- **WORK REQUIRED**
Only the lines from the one containing "imap (fun i" through the one containing "Definition search (index" should be printed, exactly as they appear below, with both ends included.

- **DATA IN THIS EXERCISE**
┄┄┄┄┄┄┄┄┄┄┄┄┄┄┄┄┄┄┄┄
(** * Agentic RAG: the vector store and the retrieval control loop

    A shallow embedding of [app/services/vector_store.py] and
    [app/services/rag_pipeline.py], with the properties of the
    specification stated over it, and of the chunker of
    [app/services/document_loader.py] and the ingestion task of
    [app/services/background_tasks.py].

    Conventions of the embedding.
    - Python [int] is [Z]; list positions produced by [range] are [nat].
    - Python [str] is [string]; a character is read as the code point
      U+0000..U+00FF that its byte denotes, and the [str] methods are
      modelled on that range.
    - Embedding vectors are lists of rationals: [float32] arithmetic is
      idealised as exact arithmetic.
    - The sentence encoder and the chat model are external; they are section
      variables ([encode], [llm]).
    - An exception is a value: functions that can raise return a [result]
      or an [option], and a [try]/[except] is a match on it.
    - Locks, the thread pool and wall-clock latency are not modelled. *)

From Stdlib Require Import ZArith QArith List String Ascii Bool Lia.
From Stdlib Require Import Sorting.Mergesort Orders Permutation Sorted.
From stdpp Require Import gmap strings list pretty.
Import ListNotations.

Open Scope string_scope.
Open Scope list_scope.
Open Scope Z_scope.

(** ** Python strings *)

Module PyStr.

(** [str.isspace] on one character. *)
Definition isspace (c : ascii) : bool :=
  let n := N_of_ascii c in
  (((9 <=? n) && (n <=? 13)) || ((28 <=? n) && (n <=? 32))
   || (n =? 133) || (n =? 160))%N.

Fixpoint lstrip (s : string) : string :=
  match s with
  | EmptyString => EmptyString
  | String c s' => if isspace c then lstrip s' else s
  end.

Fixpoint rstrip (s : string) : string :=
  match s with
  | EmptyString => EmptyString
  | String c s' =>
      match rstrip s' with
      | EmptyString => if isspace c then EmptyString else String c EmptyString
      | r => String c r
      end
  end.

(** [s.strip()] *)
Definition strip (s : string) : string := rstrip (lstrip s).

Definition lower_char (c : ascii) : ascii :=
  let n := N_of_ascii c in
  if (((65 <=? n) && (n <=? 90))
      || ((192 <=? n) && (n <=? 222) && negb (n =? 215)))%N
  then ascii_of_N (n + 32) else c.

(** [s.lower()] *)
Fixpoint lower (s : string) : string :=
  match s with
  | EmptyString => EmptyString
  | String c s' => String (lower_char c) (lower s')
  end.

Definition is_ascii_digit (c : ascii) : bool :=
  let n := N_of_ascii c in ((48 <=? n) && (n <=? 57))%N.

(** Characters with the Unicode property [Digit]: the decimal digits and
    the superscripts U+00B2, U+00B3, U+00B9. *)
Definition isdigit_char (c : ascii) : bool :=
  let n := N_of_ascii c in
  (is_ascii_digit c || (n =? 178) || (n =? 179) || (n =? 185))%N.

Fixpoint all_chars (p : ascii -> bool) (s : string) : bool :=
  match s with
  | EmptyString => true
  | String c s' => p c && all_chars p s'
  end.

(** [s.isdigit()]: at least one character, all of them digits. *)
Definition isdigit (s : string) : bool :=
  match s with
  | EmptyString => false
  | _ => all_chars isdigit_char s
  end.

Fixpoint int_digits (acc : Z) (s : string) : option Z :=
  match s with
  | EmptyString => Some acc
  | String c s' =>
      if is_ascii_digit c
      then int_digits (10 * acc + Z.of_N (N_of_ascii c - 48)) s'
      else None
  end.

(** [int(s)] for a string that passed [isdigit]; [None] stands for
    [ValueError]. A superscript digit passes [isdigit] and is refused here.
    The interpreter's limit on the length of a digit string is not
    modelled. *)
Definition int (s : string) : option Z :=
  match s with
  | EmptyString => None
  | _ => int_digits 0 s
  end.

(** [s.split(",")] *)
Fixpoint split_comma (s : string) : list string :=
  match s with
  | EmptyString => [EmptyString]
  | String c s' =>
      match split_comma s' with
      | [] => [String c EmptyString]
      | h :: t =>
          if Ascii.eqb c ","%char then EmptyString :: h :: t
          else String c h :: t
      end
  end.

(** [s[:n]] *)
Fixpoint take (n : nat) (s : string) : string :=
  match n, s with
  | S n', String c s' => String c (take n' s')
  | _, _ => EmptyString
  end.

(** [sep.join(parts)] *)
Definition join (sep : string) (parts : list string) : string :=
  String.concat sep parts.

(** [a or b] on strings: the empty string is falsy. *)
Definition or_else (a b : string) : string :=
  match a with EmptyString => b | _ => a end.

Definition nl : string := String (ascii_of_nat 10) EmptyString.

(** [str(i)] in an f-string *)
Definition of_Z (i : Z) : string := pretty i.

End PyStr.

(** ** The exact nearest-neighbour index

    [faiss.IndexFlatL2] stores the vectors in insertion order and answers a
    query by brute force: the [k] stored vectors nearest to the query by
    squared Euclidean distance, nearest first, each with its position. *)

Module Faiss.

Definition vec : Type := list Q.

Definition sqdist (a b : vec) : Q :=
  fold_right Qplus 0%Q
    (map (fun xy => Qmult (fst xy - snd xy) (fst xy - snd xy)) (combine a b)).

(** A search result: a distance and a position. *)
Module DistOrder <: TotalLeBool.
Definition t : Type := (Q * Z)%type.
Definition leb (x y : t) : bool := Qle_bool (fst x) (fst y).
Theorem leb_total : forall x y, leb x y = true \/ leb y x = true.
Proof.
  intros x y. unfold leb. rewrite !Qle_bool_iff.
  destruct (Qlt_le_dec (fst y) (fst x)) as [H | H]; [right | left]; auto.
  apply Qlt_le_weak; exact H.
Qed.
End DistOrder.

Module DistSort := Sort DistOrder.

Definition IndexFlatL2 : Type := list vec.

Definition ntotal (index : IndexFlatL2) : Z := Z.of_nat (length index).

(** [index.add(embs)] *)
Definition add (index : IndexFlatL2) (embs : list vec) : IndexFlatL2 :=
  index ++ embs.

(** Every stored vector with its distance to the query. *)
Definition scored (index : IndexFlatL2) (q : vec) : list (Q * Z) :=
  imap (fun i v => (sqdist q v, Z.of_nat i)) index.

(** [index.search(q, k)], as the list [zip(dists[0], idxs[0])]. The
    library takes [1 <= k]; the only call site passes [k <= ntotal], so
    no result is padded with position [-1]. *)
Definition search (index : IndexFlatL2) (q : vec) (k : Z) : list (Q * Z) :=
  firstn (Z.to_nat k) (DistSort.sort (scored index q)).

End Faiss.

(** ** [app/services/vector_store.py] *)

Module VectorStore.

(** The value stored per vector:
    [{"doc_id", "doc_name", "chunk_index", "text", "deleted"}]. *)
Record Meta : Type := mkMeta {
  doc_id : string;
  doc_name : string;
  chunk_index : Z;
  text : string;
  deleted : bool
}.

(** A search result: [{**m, "score": float(dist)}]. *)
Record Hit : Type := mkHit {
  hit_meta : Meta;
  score : Q
}.

(** The attributes of a [VectorStore] instance. *)
Record t : Type := mkStore {
  _index : Faiss.IndexFlatL2;
  _meta : list (option Meta);
  _doc_map : gmap string (list nat);
  _del_count : Z
}.

(** The two files of the store directory. *)
Inductive artifact (A : Type) : Type :=
| Missing
| Corrupt
| Valid (content : A).
Arguments Missing {A}.
Arguments Corrupt {A}.
Arguments Valid {A} content.

Record Disk : Type := mkDisk {
  INDEX_FILE : artifact Faiss.IndexFlatL2;
  META_FILE : artifact (list (option Meta) * gmap string (list nat) * Z)
}.

(** The state set up by [__init__] before it calls [_load]. *)
Definition fresh : t :=
  {| _index := []; _meta := []; _doc_map := ∅; _del_count := 0 |}.

Definition exists_ {A} (f : artifact A) : bool :=
  match f with Missing => false | _ => true end.

(** [_load]: both reads sit in one [try]; the index is assigned as soon as
    it is read, the triple is assigned when unpickling succeeded. *)
Definition _load (disk : Disk) (self : t) : t :=
  if exists_ (INDEX_FILE disk) && exists_ (META_FILE disk) then
    match INDEX_FILE disk with
    | Valid index =>
        let self := {| _index := index; _meta := _meta self;
                       _doc_map := _doc_map self;
                       _del_count := _del_count self |} in
        match META_FILE disk with
        | Valid (meta, doc_map, del_count) =>
            {| _index := _index self; _meta := meta;
               _doc_map := doc_map; _del_count := del_count |}
        | _ => self
        end
    | _ => self
    end
  else self.

(** [VectorStore(store_dir, model_name)] *)
Definition __init__ (disk : Disk) : t := _load disk fresh.

(** [_save]: what the two files hold after it. Every mutating method ends
    with it. *)
Definition _save (self : t) : Disk :=
  {| INDEX_FILE := Valid (_index self);
     META_FILE := Valid (_meta self, _doc_map self, _del_count self) |}.

Definition has_documents (self : t) : bool :=
  negb (bool_decide (_doc_map self = ∅)).

Definition total_vectors (self : t) : Z := Faiss.ntotal (_index self).

Definition active_vectors (self : t) : Z :=
  Faiss.ntotal (_index self) - _del_count self.

(** [m and not m.get("deleted")]: a slot holds a record and the record is
    not marked deleted. *)
Definition alive (entry : option Meta) : bool :=
  match entry with
  | Some m => negb (deleted m)
  | None => false
  end.

Definition mark_deleted (m : Meta) : Meta :=
  {| doc_id := doc_id m; doc_name := doc_name m;
     chunk_index := chunk_index m; text := text m; deleted := true |}.

(** One turn of the loop of [delete_doc]:
    [if pos < len(self._meta) and self._meta[pos]: ...]. *)
Definition delete_pos (acc : list (option Meta) * Z) (pos : nat)
  : list (option Meta) * Z :=
  let (meta, del_count) := acc in
  match meta !! pos with
  | Some (Some m) => (<[pos := Some (mark_deleted m)]> meta, del_count + 1)
  | _ => (meta, del_count)
  end.

Definition delete_doc (self : t) (doc_id : string) : t :=
  let positions := default [] (_doc_map self !! doc_id) in
  let doc_map := delete doc_id (_doc_map self) in
  let (meta, del_count) :=
    foldl delete_pos (_meta self, _del_count self) positions in
  {| _index := _index self; _meta := meta;
     _doc_map := doc_map; _del_count := del_count |}.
┄┄┄┄┄┄┄┄┄┄┄┄┄┄┄┄┄┄┄┄
- **RESPONSE TO THIS EXERCISE**
  imap (fun i v => (sqdist q v, Z.of_nat i)) index.

(** [index.search(q, k)], as the list [zip(dists[0], idxs[0])]. The
    library takes [1 <= k]; the only call site passes [k <= ntotal], so
    no result is padded with position [-1]. *)
Definition search (index : IndexFlatL2) (q : vec) (k : Z) : list (Q * Z) :=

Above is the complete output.